Walaupun sempat melonjak lagi pada tahun 2001 dan 2016, sejatinya tren nilai dolar sangatlah terpuruk, sehingga tak menarik lagi sebagai safe haven dan cadangan aset bagi bank sentral negara lain.

Kedelapan, penguatan dolar saat ini sangatlah nyata, setidaknya dari segi teknikal di time frame mingguan. Berdasarkan indikator Moving Average (MA) 50 dan MA 200, MA 50 cenderung akan menembus ke atas MA200 yang menandakan dolar akan semakin menguat. Gerakan seperti ini terjadi sebelumnya antara 6 Mei 2019 hingga 23 Maret 2020.

TradingView Chart
Potensi Golden Cross pada dolar AS pada time frame mingguan. Penguatan lebih besar diperkiran akan terjadi setidaknya pada medio Mei 2022.

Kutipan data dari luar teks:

(** What happens to an open session does not depend on the mirror: a session
    goes on when its key is revoked or its entry expires. *)
Lemma open_session_ignores_mirror io l i c sources :
  li_conns l !! i = Some c -> is_Some (holding c) ->
  conn_turn config static_key io {| li_sources := sources; li_sessions := li_sessions l; li_relay := li_relay l; li_conns := li_conns l |} i
  = (fun l' => {| li_sources := sources; li_sessions := li_sessions l'; li_relay := li_relay l'; li_conns := li_conns l' |})
    <$> conn_turn config static_key io l i.
Proof.
  intros Hi [kid Hh]. unfold conn_turn. cbn [li_conns]. rewrite Hi. cbn [mbind option_bind]. unfold holding in Hh.
  destruct (cn_phase c) as [|source|k noise|k service t|r]; [done|done| |by destruct (turn_serve _ _ _ _ _ _ _ _ _) as [[? ?] ?]|done].
  cbn [li_sessions li_sources li_relay]. by destruct (turn_first _ _ _ _).
Qed.

(** A peer over its cap gets no answer beyond the handshake. *)
Lemma session_limit_silent sessions c source c' s' :
  turn_handshake static_key sessions c source = (s', c') -> cn_phase c' = CnClosed (Err (CfRejected SessionLimit)) ->
  cn_sent c' = cn_sent c ++ (connection_handshake static_key (ae_key_id (as_entry source)) (cn_input c)).1.
Proof.
  unfold turn_handshake. destruct (connection_handshake _ _ _) as [out [[noise rest]|]]; [|by intros [= _ <-]].
  destruct (verify_client_noise_static _ _); [|by intros [= _ <-]]. by destruct (acquire_session _ _ _) as [? []]; intros [= _ <-].
Qed.

End listener_facts.
(* ===== verification/ClientRelay.v ===== *)
(** The client's relay requests against the server's engine. *)

From S2P Require Import Prelude Text NetAddr Protocol Crypto Keys SpaPacket Fs Verifier RelayWire RelayEngine RelayWireFacts RelayPaths Client.

(** * Reading what was written *)

Lemma read_exact_app p m r n :
  n = length m ->
  read_exact n {| cur_bytes := p ++ m ++ r; cur_pos := length p |}
  = Ok (m, {| cur_bytes := p ++ m ++ r; cur_pos := length p + n |}).
Proof.
  intros ->. unfold read_exact. cbn [cur_bytes cur_pos]. rewrite !length_app.
  destruct (Nat.ltb_spec (length p + (length m + length r)) (length p + length m)); [lia|].
  by rewrite slice_app_mid.
Qed.

(** A field as [relay_push_string] writes it. *)
Definition field (s : string) : bytes := be_bytes 2 (blen (str_bytes s)) ++ str_bytes s.

Lemma push_string_field request s :
  blen (str_bytes s) <= umax 16 -> relay_push_string request s = Ok (request ++ field s).
Proof.
  intros H. unfold relay_push_string, try_from.
  assert (Hb : (0 <=? blen (str_bytes s)) && (blen (str_bytes s) <=? umax 16) = true) by (unfold blen in *; lia).
  by rewrite Hb.
Qed.

(** Valid text of at most [max] bytes. *)
Definition text (max : Z) (s : string) : Prop := utf8_valid (str_bytes s) = true /\ blen (str_bytes s) <= max.

Lemma read_string_field max p s r :
  text max s -> max <= umax 16 ->
  read_string max {| cur_bytes := p ++ field s ++ r; cur_pos := length p |}
  = Ok (s, {| cur_bytes := p ++ field s ++ r; cur_pos := length (p ++ field s) |}).
Proof.
  intros [Hu Hl] Hm. unfold read_string, read_u16, field. rewrite <- (app_assoc (be_bytes 2 _)).
  rewrite read_exact_app by (by rewrite length_be_bytes). cbn [mbind result_bind].
  rewrite from_be_u by (unfold in_u, umax, blen in *; cbn; lia).
  destruct (Z.ltb_spec max (blen (str_bytes s))); [lia|].
  rewrite (app_assoc p). replace (length p + 2)%nat with (length (p ++ be_bytes 2 (blen (str_bytes s))))
    by (by rewrite length_app, length_be_bytes).
  rewrite read_exact_app by (unfold blen; lia). cbn [mbind result_bind]. rewrite Hu, bytes_str_bytes.
  do 3 f_equal. rewrite !length_app. unfold blen. lia.
Qed.

Lemma read_string_first max s r :
  text max s -> max <= umax 16 ->
  read_string max (cursor_new (field s ++ r)) = Ok (s, {| cur_bytes := field s ++ r; cur_pos := length (field s) |}).
Proof. apply (read_string_field max []). Qed.
(* ===== verification/ClientSetup.v ===== *)
(** Setting up a client: the key generation commands, enrolment and the choice of
    the servers to connect to, of [ghostbro-client/src/main.rs].

    A command is the list of file operations it performs and its result; the
    prompts, the random numbers and whether the writes succeed are inputs. *)

From S2P Require Import Prelude Text NetAddr Protocol Crypto Keys Seal SpaPacket Fs AuthKeys Verifier RelayWire Client.

Inductive SetupError :=
| SeClient (e : ClientError)
| SePrompt
| SePassphraseMismatch
| SePassphraseEmpty
| SeKeypair
| SeWrite (path : string)
| SeMkdir
| SeEndpoint (endpoint : string)
| SeSpaEndpoint (host : string) (port : Z)
| SeSerialize
| SeConfigRead
| SeConfigParse
| SeServerKey
| SeServerKeyRead
| SeMissing (option_name : string).

(** * Files *)

(** [fs::write] and [write_private_key_file]: the file is created or truncated
    and then written. *)
Definition write_file (path contents : string) : list fs_op := [OpCreate path; OpWrite path contents].

(** Files written one after the other until a write fails; [ok i] is whether the
    [i]-th succeeds. *)
Fixpoint write_files (files : list (string * string)) (ok : nat -> bool) (i : nat)
    : list fs_op * result SetupError unit :=
  match files with
  | [] => ([], Ok tt)
  | (path, contents) :: rest =>
      if negb (ok i) then ([], Err (SeWrite path))
      else let '(ops, r) := write_files rest ok (S i) in (write_file path contents ++ ops, r)
  end.

Definition line (s : string) : string := s +:+ bytes_str [x0a].

(** Whether [Path::parent] is a non-empty path. *)
Definition parent_given (path : string) : bool :=
  let r := strip_trailing (reverse (str_bytes path)) in
  let seg := take_until slash r in
  negb (bool_decide (seg = [])) && (length seg <? length r)%nat.

(** * Key generation *)

Section setup.
Context `{C : Crypto} `{I : IdentityLib}.

(** What the two prompts give. *)
Definition prompt_new_passphrase (first second : option string) : result SetupError string :=
  passphrase ← ok_or SePrompt first;
  confirm ← ok_or SePrompt second;
  if negb (bool_decide (passphrase = confirm)) then Err SePassphraseMismatch
  else if bool_decide (passphrase = ""%string) then Err SePassphraseEmpty
  else Ok passphrase.

(** The entry for the server's file that [keygen] prints. *)
Definition keygen_entry (signing_key : bytes) : AuthorizedClientConfig := {|
  cfg_name := "debug-client";
  cfg_public_key := encode_public_key (ed_verifying_key signing_key);
  cfg_noise_public_key := encode_noise_public_key (derive_noise_static_public_key signing_key);
  cfg_tier := Full;
  cfg_max_concurrent_sessions := None |}.

Definition keygen (output : string) (plaintext_debug : bool) (signing_key : bytes)
    (first second : option string) (fill : nat -> nat -> bytes) (ok : nat -> bool)
    : list fs_op * result SetupError AuthorizedClientConfig :=
  let public_key := ed_verifying_key signing_key in
  let key_file :=
    if plaintext_debug then Ok (line (encode_signing_key signing_key))
    else passphrase ← prompt_new_passphrase first second;
         map_err SeClient (encrypt_signing_key fill signing_key passphrase) in
  match key_file with
  | Err e => ([], Err e)
  | Ok contents =>
      let '(ops, r) := write_files
        [(output +:+ ".key", contents);
         (output +:+ ".pub", line (encode_public_key public_key));
         (output +:+ ".keyid", line (key_id_hex (key_id_for_public_key public_key)));
         (output +:+ ".noise", line (encode_noise_public_key (derive_noise_static_public_key signing_key)));
         (output +:+ ".counter", line "0")]%string ok 0 in
      (ops, _ ← r; Ok (keygen_entry signing_key))
  end.

(** [generate_keypair] of the Noise library is an input. *)
Definition server_keygen (output : string) (keypair : option (bytes * bytes)) (ok : nat -> bool)
    : list fs_op * result SetupError unit :=
  match keypair with
  | None => ([], Err SeKeypair)
  | Some (private, public) =>
      write_files [(output +:+ ".key", line (b64_encode private)); (output +:+ ".pub", line (b64_encode public))]%string ok 0
  end.

(** * Server keys *)

(** [read_noise_public_key] and [read_noise_public_key_array] *)
Definition read_noise_public_key (file : read_outcome) : result SetupError bytes :=
  match file with
  | RdOk encoded => map_err SeClient (client_decode_noise_public_key (bytes_str (trim (str_bytes encoded))))
  | _ => Err SeServerKeyRead
  end.

Definition read_noise_public_key_array (file : read_outcome) : result SetupError bytes :=
  key ← read_noise_public_key file;
  if (length key =? 32)%nat then Ok key else Err SeServerKey.

End setup.

(** * The configuration file *)

(** [toml] on the client's configuration; serialized files parse back. *)
Class ClientToml := {
  toml_client_encode : ClientConfig -> option string;
  toml_client_decode : string -> option ClientConfig
}.
Class ClientTomlLaws (T : ClientToml) : Prop := {
  toml_client_roundtrip : forall c s, toml_client_encode c = Some s -> toml_client_decode s = Some c
}.

Record ResolvedConnectConfig := {
  rc_server_public_key : bytes;
  rc_spa_endpoint : SocketAddr;
  rc_proxy_endpoint : SocketAddr;
  rc_spa_mode : SpaTransport;
  rc_https_spa_url : option string
}.

Section servers.
Context `{C : Crypto} `{CT : ClientToml}.

Definition enrolled_config (server_key endpoint : string) (spa_ip : IpAddr) (spa_mode : SpaTransport) (spa_port : Z)
    : ClientConfig := {|
  cc_servers := [{| se_endpoint := endpoint; se_spa_endpoint := bytes_str (show_ip spa_ip); se_spa_mode := spa_mode;
                    se_spa_port := spa_port; se_server_public_key := server_key; se_priority := Some 1 |}];
  cc_failover := Some {| fc_strategy := "priority"; fc_retry_interval_ms := 5000; fc_max_retries := 3 |} |}.

Definition enroll (server_key endpoint : string) (spa_mode : SpaTransport) (spa_port : Z) (output : string)
    (mkdir_ok write_ok : bool) : list fs_op * result SetupError unit :=
  match client_decode_noise_public_key server_key with
  | Err e => ([], Err (SeClient e))
  | Ok _ =>
  match parse_socket_addr (str_bytes endpoint) with
  | None => ([], Err (SeEndpoint endpoint))
  | Some proxy_endpoint =>
  match toml_client_encode (enrolled_config server_key endpoint (sa_ip proxy_endpoint) spa_mode spa_port) with
  | None => ([], Err SeSerialize)
  | Some contents =>
      let dirs := if parent_given output then [OpMkdirAll output] else [] in
      if parent_given output && negb mkdir_ok then ([], Err SeMkdir)
      else if negb write_ok then (dirs, Err (SeWrite output))
      else (dirs ++ write_file output contents, Ok tt)
  end
  end
  end.

Definition load_client_config (file : read_outcome) : result SetupError ClientConfig :=
  match file with
  | RdOk contents => ok_or SeConfigParse (toml_client_decode contents)
  | _ => Err SeConfigRead
  end.

Definition parse_spa_endpoint (host : string) (port : Z) : result SetupError SocketAddr :=
  match parse_socket_addr (str_bytes host) with
  | Some addr => Ok addr
  | None => ok_or (SeSpaEndpoint host port) (parse_socket_addr (str_bytes (host +:+ ":" +:+ dec port)))
  end.

(** The closure over the servers of the configuration. *)
Definition resolve_server (spa_mode_override : option SpaTransport) (https_spa_url_override : option string)
    (server : ServerConfigEntry) : result SetupError ResolvedConnectConfig :=
  proxy_endpoint ← ok_or (SeEndpoint (se_endpoint server)) (parse_socket_addr (str_bytes (se_endpoint server)));
  spa_endpoint ← parse_spa_endpoint (se_spa_endpoint server) (se_spa_port server);
  let spa_mode := default (se_spa_mode server) spa_mode_override in
  let https_spa_url :=
    match https_spa_url_override with Some url => Some url | None => https_spa_url_for server spa_mode end in
  key ← map_err SeClient (client_decode_noise_public_key (se_server_public_key server));
  Ok {| rc_server_public_key := key; rc_spa_endpoint := spa_endpoint; rc_proxy_endpoint := proxy_endpoint;
        rc_spa_mode := spa_mode; rc_https_spa_url := https_spa_url |}.

(** [config] and [server_key] are the files named, if any. *)
Definition resolve_connect_configs (config server_key : option read_outcome)
    (spa_endpoint proxy_endpoint : option SocketAddr) (spa_mode_override : option SpaTransport)
    (https_spa_url_override : option string) : result SetupError (list ResolvedConnectConfig * FailoverPolicy) :=
  match config with
  | Some file =>
      config ← load_client_config file;
      policy ← map_err SeClient (policy_from_config config);
      servers ← map_err SeClient (ordered_servers config);
      resolved ← result_map (resolve_server spa_mode_override https_spa_url_override) servers;
      Ok (resolved, policy)
  | None =>
      server_key ← ok_or (SeMissing "--server-key") server_key;
      spa_endpoint ← ok_or (SeMissing "--spa-endpoint") spa_endpoint;
      proxy_endpoint ← ok_or (SeMissing "--proxy-endpoint") proxy_endpoint;
      key ← read_noise_public_key server_key;
      Ok ([{| rc_server_public_key := key; rc_spa_endpoint := spa_endpoint; rc_proxy_endpoint := proxy_endpoint;
              rc_spa_mode := default TransportUdp spa_mode_override; rc_https_spa_url := https_spa_url_override |}],
          failover_policy_default)
  end.

End servers.

(** * Revocation *)

Section revoke.
Context `{C : Crypto} `{I : IdentityLib} `{CT : ClientToml}.
(** The response to a POST of a body to a URL: its status. *)
Context (post : string -> string -> option Z).

Definition quote : string := bytes_str [x22].
Definition revoke_request_body (action : string) (key_id : option string) : string :=
  let member k v := quote +:+ k +:+ quote +:+ ":" +:+ v in
  "{" +:+ member "action"%string (quote +:+ action +:+ quote) +:+ "," +:+
  member "key_id"%string (match key_id with Some k => quote +:+ k +:+ quote | None => "null" end) +:+ "}".

Inductive revoke_outcome := RevokeSent (url : string) (status : Z) | RevokeFailed (url : string) (status : option Z).

(** One server of the loop: nothing for one that is not knocked over HTTPS. *)
Definition revoke_server (body : string) (server : ServerConfigEntry) : option revoke_outcome :=
  url ← revoke_url_for server;
  Some (match post url body with
        | Some status => if ((200 <=? status) && (status <? 300)) || (status =? 204)
                         then RevokeSent url status else RevokeFailed url (Some status)
        | None => RevokeFailed url None
        end).

(** [revoke]: what is reported for each server asked. *)
Definition revoke (config : read_outcome) (identity : option (read_outcome * option string))
    : result SetupError (list revoke_outcome) :=
  config ← load_client_config config;
  key_id ← (match identity with
            | Some (file, prompt) =>
                signing_key ← map_err SeClient (read_signing_key file prompt);
                Ok (Some (key_id_hex (key_id_for_public_key (ed_verifying_key signing_key))))
            | None => Ok None
            end : result SetupError (option string));
  Ok (omap (revoke_server (revoke_request_body "revoke" key_id)) (cc_servers config)).

End revoke.
Lemma client_write_encrypted_sent s t m s' t' r :
  client_write_encrypted_frame s t m = (s', t', r) -> sent s `prefix_of` sent s'.
Proof.
  unfold client_write_encrypted_frame. destruct (write_message t m BUF_LEN) as [[t1 c]|]; [|by intros [= <- _ _]].
  destruct (client_write_frame s c) as [s1 r1] eqn:E. intros [= <- _ _]. by eapply client_write_frame_sent.
Qed.

(** Writing keeps the other direction paired. *)
Lemma write_encrypted_keeps a b m a' w : paired b a -> write_encrypted_frame a m = Ok (a', w) -> paired b a'.
Proof.
  intros Hp H. unfold write_encrypted_frame in H. apply bind_Ok_inv in H as ([a1 c] & Hw & H). apply ok_or_Ok in Hw.
  apply bind_Ok_inv in H as (wire & _ & H). injection H as <- _. by eapply write_keeps_inbound.
Qed.

Lemma client_write_encrypted_keeps s t m s' t' r b :
  paired b t -> client_write_encrypted_frame s t m = (s', t', r) -> paired b t'.
Proof.
  intros Hp. unfold client_write_encrypted_frame. destruct (write_message t m BUF_LEN) as [[t1 c]|] eqn:E; [|by intros [= _ <- _]].
  destruct (client_write_frame s c) as [s1 r1]. intros [= _ <- _]. by eapply write_keeps_inbound.
Qed.

(** The reader's state after a frame does not depend on what follows. *)
Lemma encrypted_frame_arrives a b m a' w :
  paired a b -> write_encrypted_frame a m = Ok (a', w) ->
  exists b', paired a' b' /\ forall rest, read_encrypted_frame b (w ++ rest) = Ok (b', m, rest).
Proof.
  intros Hp H. destruct (encrypted_frame_roundtrip a b m a' w [] Hp H) as (b' & Hb & Hp').
  exists b'. split; [done|]. intros rest. destruct (encrypted_frame_roundtrip a b m a' w rest Hp H) as (b2 & Hb2 & _).
  rewrite Hb2. do 2 f_equal. f_equal. unfold read_encrypted_frame in Hb, Hb2.
  apply bind_Ok_inv in Hb as ([f r] & Hf & Hb). apply bind_Ok_inv in Hb2 as ([f2 r2] & Hf2 & Hb2).
  assert (f = f2) as <-.
  { unfold write_encrypted_frame in H. apply bind_Ok_inv in H as ([a1 c] & Hw & H). apply ok_or_Ok in Hw.
    apply bind_Ok_inv in H as (wire & Hwf & H). injection H as <- <-.
    assert (Hfit : (length c <= MAX_FRAME_LEN)%nat).
    { rewrite (write_message_length _ _ _ _ _ Hw). destruct (decide (length m + 16 <= MAX_FRAME_LEN)%nat); [done|].
      by rewrite write_message_fits in Hw by lia. }
    rewrite (read_frame_write c wire []) in Hf by done. rewrite (read_frame_write c wire rest) in Hf2 by done. congruence. }
  destruct (ok_or _ _) as [[t p]|]; [|done]. cbn in Hb, Hb2. congruence.
Qed.

Lemma receive_n_snoc n t input t1 ms m t2 rest1 rest :
  receive_n n t input = Ok (t1, ms, rest1) -> read_encrypted_frame t1 rest1 = Ok (t2, m, rest) ->
  receive_n (S n) t input = Ok (t2, ms ++ [m], rest).
Proof.
  revert t input ms. induction n as [|n IH]; intros t input ms H H2; cbn [receive_n] in H.
  - injection H as <- <- ->. cbn [receive_n]. by rewrite H2.
  - destruct (read_encrypted_frame t input) as [[[ta ma] ra]|] eqn:Er; [|done]. cbn [mbind result_bind] in H.
    destruct (receive_n n ta ra) as [[[tb mb] rb]|] eqn:En; [|done]. cbn [mbind result_bind] in H. injection H as -> <- ->.
    cut (receive_n (S n) ta ra = Ok (t2, mb ++ [m], rest)); [|by apply IH]. intros Hc.
    remember (S n) as k. cbn [receive_n]. rewrite Er. cbn [mbind result_bind]. by rewrite Hc.
Qed.

Lemma decode_received n t w t1 ms :
  (forall rest, receive_n n t (w ++ rest) = Ok (t1, ms, rest)) -> decode t w = concat ms.
Proof.
  intros H. specialize (H []). rewrite app_nil_r in H. revert t w ms H. induction n as [|n IH]; intros t w ms H; cbn [receive_n] in H.
  - injection H as <- <- ->. done.
  - destruct (read_encrypted_frame t w) as [[[ta m] r]|] eqn:E; [|done]. cbn [mbind result_bind] in H.
    destruct (receive_n n ta r) as [[[tb mb] rb]|] eqn:E2; [|done]. cbn [mbind result_bind] in H. injection H as <- <- ->.
    rewrite decode_eq, E. cbn [concat]. by rewrite (IH _ _ _ E2).
Qed.

End encrypted_facts.

(** * Turns *)

Lemma tcp_read_clean l cap l' r :
  clean l -> (0 < cap)%nat -> tcp_read l cap = (l', r) ->
  exists data, r = Ok data /\ clean l' /\ script_bytes l = data ++ script_bytes l' /\ (length data <= cap)%nat /\
    (data = [] -> script_bytes l = []).
Proof.
  intros Hc Hcap. revert l'. induction Hc as [|e l He Hl IH]; intros l'; cbn [tcp_read].
  - intros [= <- <-]. exists []. cbn. split_and!; [done|constructor|done|lia|done].
  - rewrite script_bytes_cons. destruct e as [| |b]; [apply IH|done|].
    destruct (Nat.leb_spec (length b) cap); intros [= <- <-].
    + exists b. split_and!; [done..|]. intros ->. done.
    + exists (take cap b). split_and!.
      * done.
      * constructor; [|done]. intros E. apply (f_equal length) in E. rewrite length_drop in E. cbn in E. lia.
      * by rewrite script_bytes_cons, app_assoc, take_drop.
      * rewrite length_take. lia.
      * intros E. apply (f_equal length) in E. rewrite length_take in E. cbn in E. lia.
Qed.

(** Reading consumes what it gives. *)
Lemma tcp_read_Ok l cap l' data :
  tcp_read l cap = (l', Ok data) -> script_bytes l = data ++ script_bytes l'.
Proof.
  induction l as [|e l IH]; cbn [tcp_read]; [by intros [= <- <-]|]. rewrite script_bytes_cons. destruct e as [| |b]; [done..|].
  destruct (Nat.leb_spec (length b) cap); intros [= <- <-]; [done|]. by rewrite script_bytes_cons, app_assoc, take_drop.
Qed.
(* ===== verification/XtaskFacts.v ===== *)
(** The build tasks: every task ends, the smoke tests stop the servers they
    start, and the listing of jobs is read as the server writes it. *)

From S2P Require Import Prelude Text TextFacts Protocol Crypto Keys Fs Client ClientSetup Tunnel ClientTunnel.
From S2P Require Import RelayWire RelayEngine Xtask XtaskSmoke.

(** * Every task ends *)

Definition total {A} (m : xt A) : Prop := forall w, is_Some (m w).

Section ends.
Context `{C : Crypto} (env : xt_env).

Lemma total_ret {A} (a : A) : total (mret a).
Proof. by eexists. Qed.
Lemma total_lift {A} (r : result XtaskError A) : total (xt_lift r).
Proof. by eexists. Qed.
Lemma total_bind {A B} (m : xt A) (f : A -> xt B) : total m -> (forall a, total (f a)) -> total (m ≫= f).
Proof.
  intros Hm Hf w. destruct (Hm w) as [[w1 [a|e]] E]; unfold mbind, xt_bind; rewrite E; [apply Hf|by eexists].
Qed.
Lemma total_try {A} (m : xt A) : total m -> total (xt_try m).
Proof. intros Hm w. destruct (Hm w) as [[w1 r] E]. unfold xt_try. rewrite E. by eexists. Qed.
Lemma total_act {A} op (f : nat -> store -> store * result XtaskError A) : total (act env op f).
Proof. intros w. unfold act. destruct (f _ _). by eexists. Qed.
(** Of a step without a time limit that returns. *)
Hypothesis Hreturns : forall n, xe_returns env n = true.

Lemma total_act_wait {A} op (f : nat -> store -> store * result XtaskError A) : total (act_wait env op f).
Proof. intros w. unfold act_wait. rewrite Hreturns. apply total_act. Qed.
Lemma total_instant_now : total (instant_now env).
Proof. intros w. apply total_act. Qed.
Lemma total_sleep d : total (sleep env d).
Proof. intros w. apply total_act. Qed.
Lemma total_each {A} (f : A -> xt unit) l : (forall x, total (f x)) -> total (each f l).
Proof. intros Hf. induction l as [|x l IH]; cbn; [apply total_ret|by apply total_bind]. Qed.

(** Stops where the clock is read, for the loops that count from there. *)
Ltac total :=
  repeat (intros; lazymatch goal with
    | |- total (mbind _ (instant_now _)) => fail
    | |- total (mbind _ _) => apply total_bind
    | |- total (match ?x with _ => _ end) => destruct x
    | |- total (each _ _) => apply total_each
    | |- total (xt_try _) => apply total_try
    | |- total (act _ _ _) => apply total_act
    | |- total (act_wait _ _ _) => apply total_act_wait
    | |- total (mret _) => apply total_ret
    | |- total (xt_lift _) => apply total_lift
    | |- total (xt_fail _) => apply total_lift
    | |- total (sleep _ _) => apply total_sleep
    | |- total (instant_now _) => apply total_instant_now
    | |- total _ => first [assumption | apply total_act | apply total_act_wait]
    end); intros.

Saat ini nilai indeks dolar berada di kisaran 96, tertinggi sejak 4 Januari 2021 (89) dengan resisten berada di kisaran 102 (30 Maret 2020).

Kesimpulan

Menurunnya nilai dolar dalam jangka panjang tidak terbantahkan. Itulah salah satu penyebab Bitcoin dirancang oleh Satoshi Nakamoto pada tahun 2008, sebagai respons terhadap krisis keuangan. Krisis itu sendiri salah satunya disebabkan oleh lalainya The Fed melihat masalah kredit macet di sektor perumahan dan berdampak buruk ke pasar modal.

Bagi kami, raja uang dolar AS akan mengalami penurunan lebih lanjut, menyusul pelemahan ekonomi di dalam negeri AS dan akan mendorong pembelian kripto termasuk Bitcoin. Kita hanya perlu menantinya. [triv]

Comments are closed for this post.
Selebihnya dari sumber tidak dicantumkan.